Como você enxerga a Nouvelle Vague enquanto crítico de cinema e enquanto cineasta (falando em aspectos distintos do Bernardo como pessoa). No que ela te influencia enquanto crítico e no que influencia enquanto cineasta? Divergem bastante?

Acho que é difícil responder isso enquanto cineasta, já que cada diretor tinha sua premissa partindo de um acordo comum, que a gente tem que reconhecer enquanto crítico: a de levar o nome do diretor como principal nome em um filme, e os filmes como partes integrantes de uma “obra” continuada. Hoje é difícil um diretor de cinema, tanto das grandes indústrias quanto os mais artesanais, não pensarem assim; apesar dos esforços contrários, a tendência é que o cinema fique, cada vez mais, uma expressão subjetiva, seja o tailandês “Tio Boonmee” ou o novo “Muito Barulho Por Nada”, adaptação shakespereana do diretor de Vingadores: são reflexos de mentes criativas e não de pesquisa, publicidade, etc.  Portanto, como crítico, avalio cada diretor e roteirista como artista; assim como Dostoievski era o artista dos excessivos e dos desesperados, Scorsese é o diretor da ethos cristã em eterno contraste com a pathos urbana, por aí vai. Enquanto diretor, enxergo igualmente a necessidade de erguer o meu cinema, a minha expressão pessoal.

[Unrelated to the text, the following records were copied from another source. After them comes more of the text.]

Lemma find_transition_in (self : t) (state : string)
    (cache symbol : option string) (x : Transition.t) :
  find_transition self state cache symbol = Some x -> In x (transitions self).
Proof.
  rewrite find_transition_find_in, find_in_first.
  intros (before & after0 & -> & _). apply in_or_app. right. now left.
Qed.

Lemma Forall_update {A : Type} (P : A -> Prop) (l : list A) (j : nat) (v : A) :
  Forall P l -> P v -> Forall P (Py.update l j v).
Proof.
  intros Hl Hv. revert j.
  induction Hl as [|x l Hx Hl IH]; intros j; [destruct j; constructor|].
  destruct j as [|j]; simpl; constructor; auto.
Qed.

Lemma Forall_extend (P : option string -> Prop) (l : list (option string))
    (p : Z) :
  P None -> Forall P l -> Forall P (fst (extend l p)).
Proof.
  intros Hn Hl. unfold extend, Py.insert0, Py.append.
  destruct (p <? 0); simpl; [now constructor|].
  destruct (p >=? Py.len l); simpl; [|exact Hl].
  apply Forall_app. split; [exact Hl | now constructor].
Qed.

Lemma initial_no_empty_string (self : t) (input_string : string) :
  no_empty_string (initial_config self input_string).
Proof.
  split; [discriminate|]. simpl.
  induction input_string as [|a s IH]; simpl; constructor; [discriminate | exact IH].
Qed.

Lemma after_no_empty_string (c : config) (x : Transition.t) :
  no_empty_string c -> output_normal x -> no_empty_string (after c x).
Proof.
  intros [_ Htape] [Hcache Hout]. split; [exact Hcache|].
  unfold after; simpl. apply Forall_update; [|exact Hout].
  apply Forall_extend; [discriminate | exact Htape].
Qed.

Quais cineastas você apontaria que são herdeiros diretos dessa escola francesa?

Diria que os mais próximos disso hoje em dia, bem sucedidos no seu intuito, são diretores como Michael Haneke, Quentin Tarantino e Pedro Almodóvar. O pensamento deles de construir cinema tem uma influência clara, mesmo não sendo a única referência no trabalho de cada um.

A Nouvelle Vague foi um movimento fortemente ligado à cultura pop da época, como o imaginário francês da revista Vogue e do cantor Serge Gainsbourg. O quanto esse imaginário influenciou na obra de alguns cineastas e o quanto eles foram criadores de tendência?

Acredito que isso aconteça porque a nouvelle vague trouxe à tona uma tentativa de eliminar conceitos como alta cultura e baixa cultura: tanto faz se é um filme b de gângster ou E o vento Levou, é seu dever julga-los no mesmo patamar de seriedade, e cada um pelo que representam; cada um é uma visão de mundo. Dessa forma, a própria nouvelle vague tinha diretoresm uito variados entre si, que se utilizavam da música e da moda da época de forma “sincrética”: os filmes da primeira fase do Godard, por exemplo, eram tão existencialistas e complexos quanto pop e simples, porque o imaginário não é uma coisa ou outra, mas várias. O Gainsbourg, como gostava dessas contradições (sexo e tabu, música pop e chanson, cultura ocidental e jazz e vodu e reggae) caiu como uma luva nessa geração que experimentou tudo em matéria de sincretismo.

Mesmo passado 55 anos do surgimento da Nouvelle Vague o quão atual o movimento ainda é?

Não há como mensurar, ao lado do neo-realismo e de Cidadão Kane, a importância exata da nouvelle vague. Sem esses movimentos, talvez o cinema ainda fosse considerado menor, os diretores não fossem considerados artistas, a expressão subjetiva fosse preterida para favorecer uma indústria despersonalizada. Eles que revogaram o cinema como arte auto-suficiente, ainda que sincrética de todas as outras, e aqueles que a executam como artesãos e não como funcionários.